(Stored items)

=-=-=

(* ===== verification/Desk.v ===== *)
(** * Desk: surfaces, pointers and layer-shell objects

    The state the pointer code and the layer shell of [qdwin.c] share on top of
    [struct qdwin]: libweston's surfaces and view list, the pointers with their
    grabs and focus, the layer surfaces and their popups.  With it, libweston's
    part of pointer handling ([input.c], [compositor.c]): picking the view
    under a point, clamping a position to the outputs, focus and delivery.
    Positions are whole pixels. *)

From stdpp Require Import base list gmap strings option.
From S2P Require Import Prelude Logic Scene State Toplevel Dependents Focus.
From stdpp Require Import list.
#[local] Open Scope Z_scope.
Import LayerBox.

(** ** State *)

(** What is read of a [weston_surface]: size, role, the client of its resource
    and its main surface (itself unless a subsurface), whether its input region
    contains a point. *)
Record wsurface := mk_wsurface {
  ws_width : Z; ws_height : Z; ws_mapped : bool; ws_role : option string;
  ws_client : option Z; ws_main : Z; ws_input : Z -> Z -> bool
}.
#[global] Instance eta_wsurface : Eta wsurface := fun r =>
  mk_wsurface (ws_width r) (ws_height r) (ws_mapped r) (ws_role r) (ws_client r) (ws_main r)
    (ws_input r).

(** The double-buffered half of [struct qdwin_layer_surface]. *)
Record ls_params := mk_ls_params {
  desired_w : Z; desired_h : Z; anchor : Z; exclusive_zone : Z;
  margin_top : Z; margin_right : Z; margin_bottom : Z; margin_left : Z;
  kbd_interactivity : Z; exclusive_edge : Z
}.
#[global] Instance eta_ls_params : Eta ls_params := fun r =>
  mk_ls_params (desired_w r) (desired_h r) (anchor r) (exclusive_zone r) (margin_top r)
    (margin_right r) (margin_bottom r) (margin_left r) (kbd_interactivity r) (exclusive_edge r).

(** [struct qdwin_layer_surface], named by its resource. *)
Record lsurface := mk_lsurface {
  l_res : Z; l_surf : option Z; l_out : option Z; l_layer : Z;
  pending : ls_params; current : ls_params;
  initial_configure_sent : bool; last_configure_serial : Z; last_acked_serial : Z;
  l_box : box; l_v : option Z; l_mapped : bool
}.
#[global] Instance eta_lsurface : Eta lsurface := fun r =>
  mk_lsurface (l_res r) (l_surf r) (l_out r) (l_layer r) (pending r) (current r)
    (initial_configure_sent r) (last_configure_serial r) (last_acked_serial r)
    (l_box r) (l_v r) (l_mapped r).

(** [struct qdwin_layer_popup].  [lp_grab] is [grab_active]; [lp_seat] is
    [grab_seat], the seat whose pointer the grab was started on. *)
Record lpopup := mk_lpopup {
  lp_id : Z; lp_parent : Z; lp_res : option Z; lp_surf : Z; lp_view : Z;
  lp_grab : bool; lp_seat : option Z
}.
#[global] Instance eta_lpopup : Eta lpopup := fun r =>
  mk_lpopup (lp_id r) (lp_parent r) (lp_res r) (lp_surf r) (lp_view r) (lp_grab r) (lp_seat r).

(** A live xdg_popup: its surface, its positioner's offset, its client. *)
Record xdg_popup := mk_xdg_popup { xp_surf : Z; xp_x : Z; xp_y : Z; xp_client : Z }.

(** What [pointer->grab] points to.  A grab that is part of a popup dangles
    once the popup is freed. *)
Inductive pointer_grab :=
| ptr_default | ptr_popup (p : Z) | ptr_layer_popup (p : Z) | ptr_stream (s : Z) | ptr_other.
#[global] Instance pointer_grab_eq_dec : EqDecision pointer_grab.
Proof. solve_decision. Defined.

(** A [weston_pointer]: its grab, the view in focus and the position in it. *)
Record pointer := mk_pointer {
  ptr_seat : Z; ptr_grab : pointer_grab; ptr_focus : option Z; ptr_s : Z * Z; ptr_sprite : bool
}.
#[global] Instance eta_pointer : Eta pointer := fun r =>
  mk_pointer (ptr_seat r) (ptr_grab r) (ptr_focus r) (ptr_s r) (ptr_sprite r).

(** A pointer event, as a client's wl_pointer or a nested proxy's input sink
    receives it. *)
Inductive pointer_event :=
| pe_motion (sx sy : Z) | pe_relative_motion | pe_button (button : Z) (pressed : bool) | pe_axis
| pe_axis_source (source : Z) | pe_frame.

Inductive devent :=
| pointer_sent (surface : Z) (e : pointer_event)      (* wl_pointer of the surface's client *)
| sink_sent (fd : Z) (e : pointer_event)              (* QDNI packet of a nested proxy *)
| sink_focus (fd : Z) (enter : bool)
| chrome_button (h : Z) (side : nat) (sx sy button : Z) (pressed : bool)
| popup_button (h sx sy button : Z) (pressed : bool)
| note_activity
| default_cursor (st : Z)
| popup_done (xdg : Z)
| layer_configure (ls serial w h : Z)
| layer_closed (ls : Z)
| layer_error (res code : Z)
| layer_no_memory (client : Z)
(* freed memory is read: undefined behaviour, the handler stops here *)
| grab_use_after_free (g : pointer_grab)
| output_use_after_free (o : Z)
| layer_overflow (ls : Z).                            (* signed overflow *)

Record desk := mk_desk {
  base : qdwin;
  wsurfaces : gmap Z wsurface;
  view_surface : gmap Z Z;
  view_scissor : gmap Z (Z -> Z -> bool);             (* of the views that have one *)
  view_list : list Z;                                 (* compositor->view_list, as last built *)
  lsurfs : list lsurface;                             (* qdwin::layer_surfaces, newest first *)
  lpopups : list lpopup;                              (* all of them, newest first *)
  next_lp : Z;
  xdg_popups : gmap Z xdg_popup;
  layer_configure_serial_next : Z;
  pointers : list pointer;
  active_input_proxy : option Z;
  input_sinks : gmap Z Z;                             (* proxy_input_sink_fd by handle *)
  proxy_destroying : list Z;
  popup_pointer : gmap Z Z;                           (* qdwin_popup::grab.pointer *)
  confined : gmap Z Z;                                (* streams with a confinement grab: seat *)
  devents : list devent
}.
#[global] Instance eta_desk : Eta desk := fun r =>
  mk_desk (base r) (wsurfaces r) (view_surface r) (view_scissor r) (view_list r) (lsurfs r)
    (lpopups r) (next_lp r) (xdg_popups r) (layer_configure_serial_next r) (pointers r)
    (active_input_proxy r) (input_sinks r) (proxy_destroying r)
    (popup_pointer r) (confined r) (devents r).

Definition demit (e : devent) (d : desk) : desk := d <| devents ::= cons e |>.
Definition on_base (f : qdwin -> qdwin) (d : desk) : desk := d <| base ::= f |>.

(** ** Pointers *)

Definition pointer_of (i : Z) (d : desk) : option pointer :=
  List.find (fun p => ptr_seat p =? i) (pointers d).
Definition upd_pointer (i : Z) (f : pointer -> pointer) (d : desk) : desk :=
  d <| pointers ::= map (fun p => if ptr_seat p =? i then f p else p) |>.
Definition seat_of (i : Z) (d : desk) : option seat :=
  List.find (fun s => seat_id s =? i) (seats (base d)).

(** [pointer->pos], kept with the seat. *)
Definition ptr_pos (i : Z) (d : desk) : Z * Z :=
  match seat_of i d with Some s => pointer_pos s | None => (0, 0) end.
Definition set_ptr_pos (i : Z) (p : Z * Z) : desk -> desk :=
  on_base (upd_seat i (fun s => s <| pointer_pos := p |>)).

Definition focus_of (i : Z) (d : desk) : option Z :=
  match pointer_of i d with Some p => ptr_focus p | None => None end.
Definition pgrab_of (i : Z) (d : desk) : pointer_grab :=
  match pointer_of i d with Some p => ptr_grab p | None => ptr_default end.

Definition surface_of (v : Z) (d : desk) : option (Z * wsurface) :=
  match view_surface d !! v with
  | Some s => match wsurfaces d !! s with Some w => Some (s, w) | None => None end
  | None => None
  end.

(** [weston_coord_global_to_surface] for an untransformed view. *)
Definition to_surface (v : Z) (p : Z * Z) (d : desk) : Z * Z :=
  (fst p - view_x v (base d), snd p - view_y v (base d)).

Definition in_rect (x y w h : Z) (p : Z * Z) : bool :=
  (x <=? fst p) && (fst p <? x + w) && (y <=? snd p) && (snd p <? y + h).

Definition weston_view_takes_input_at_point (v : Z) (w : wsurface) (sp : Z * Z) (d : desk) : bool :=
  ws_input w (fst sp) (snd sp)
  && match view_scissor d !! v with Some f => f (fst sp) (snd sp) | None => true end.

Definition view_picks (p : Z * Z) (d : desk) (v : Z) : bool :=
  match surface_of v d with
  | Some (_, w) =>
      in_rect (view_x v (base d)) (view_y v (base d)) (ws_width w) (ws_height w) p
      && weston_view_takes_input_at_point v w (to_surface v p d) d
  | None => false
  end.
Definition weston_compositor_pick_view (p : Z * Z) (d : desk) : option Z :=
  List.find (view_picks p d) (view_list d).

(** The focus and the position in it.  The enter, leave and modifiers that a
    change of focus also sends carry no input and are not among [devents], which
    record what the pointer's devices did. *)
Definition weston_pointer_set_focus (i : Z) (v : option Z) (d : desk) : desk :=
  upd_pointer i (fun p => p <| ptr_focus := v |>
    <| ptr_s ::= (fun s => match v with Some v => to_surface v (ptr_pos i d) d | None => s end) |>) d.

(** An event goes to the wl_pointer resources of the client of the focused
    surface; a surface without a client receives nothing. *)
Definition weston_pointer_send (i : Z) (e : pointer_event) (d : desk) : desk :=
  match focus_of i d with
  | None => d
  | Some v => match surface_of v d with
      | Some (s, w) => if bool_decide (ws_client w = None) then d else demit (pointer_sent s e) d
      | None => d
      end
  end.

(** The motion event: an absolute position or a displacement. *)
Inductive motion_event := motion_abs (x y : Z) | motion_rel (dx dy : Z).
Definition weston_pointer_motion_to_abs (i : Z) (m : motion_event) (d : desk) : Z * Z :=
  match m with
  | motion_abs x y => (x, y)
  | motion_rel dx dy => (fst (ptr_pos i d) + dx, snd (ptr_pos i d) + dy)
  end.

Definition weston_output_contains_coord (o : output) (p : Z * Z) : bool :=
  in_rect (out_x o) (out_y o) (out_width o) (out_height o) p.
Definition clamp_axis (lo size x : Z) : Z :=
  if x <? lo then lo else if lo + size <=? x then lo + size - 1 else x.
Definition weston_coord_global_clamp_for_output (p : Z * Z) (o : output) : Z * Z :=
  (clamp_axis (out_x o) (out_width o) (fst p), clamp_axis (out_y o) (out_height o) (snd p)).

(** No seat is bound to one output.  The last output that contains the present
    position is the one the pointer is held on. *)
Definition weston_pointer_clamp (i : Z) (p : Z * Z) (d : desk) : Z * Z :=
  if existsb (fun o => weston_output_contains_coord o p) (outputs (base d)) then p
  else match last (List.filter (fun o => weston_output_contains_coord o (ptr_pos i d))
                     (outputs (base d))) with
  | Some o => weston_coord_global_clamp_for_output p o
  | None => p
  end.

(** ** Layer surfaces: access *)

Definition lsurf_of (r : Z) (d : desk) : option lsurface :=
  List.find (fun l => l_res l =? r) (lsurfs d).
Definition upd_lsurf (r : Z) (f : lsurface -> lsurface) (d : desk) : desk :=
  d <| lsurfs ::= map (fun l => if l_res l =? r then f l else l) |>.
Definition lpopup_of (i : Z) (d : desk) : option lpopup :=
  List.find (fun p => lp_id p =? i) (lpopups d).
Definition upd_lpopup (i : Z) (f : lpopup -> lpopup) (d : desk) : desk :=
  d <| lpopups ::= map (fun p => if lp_id p =? i then f p else p) |>.

(** The layer surfaces as the work area sees them. *)
Definition zone_of (l : lsurface) : layer_surface :=
  let c := current l in
  mk_layer_surface (l_mapped l) (l_out l) (anchor c) (exclusive_zone c) (exclusive_edge c)
    (margin_top c) (margin_right c) (margin_bottom c) (margin_left c).
Definition publish (d : desk) : desk :=
  on_base (fun q => q <| layer_surfaces := map zone_of (lsurfs d) |>) d.
Definition reflow (d : desk) : desk := on_base qdwin_panels_on_output_change (publish d).

(** Destroying a view takes it off libweston's lists and out of every pointer's
    focus. *)
Definition destroy_view (v : Z) (d : desk) : desk :=
  d ~> on_base (on_scene (weston_view_destroy v))
    ~> (fun d => d <| view_list ::= List.filter (fun w => negb (w =? v)) |>
                   <| view_surface ::= delete v |>)
    ~> (fun d => d <| pointers ::= map (fun p =>
          if bool_decide (ptr_focus p = Some v) then p <| ptr_focus := None |> else p) |>).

=-=-=

Your objective ▸ Copy out, from the data above, each line where the string "size" is present.

Completed task ▸
(** What is read of a [weston_surface]: size, role, the client of its resource
Definition clamp_axis (lo size x : Z) : Z :=
  if x <? lo then lo else if lo + size <=? x then lo + size - 1 else x.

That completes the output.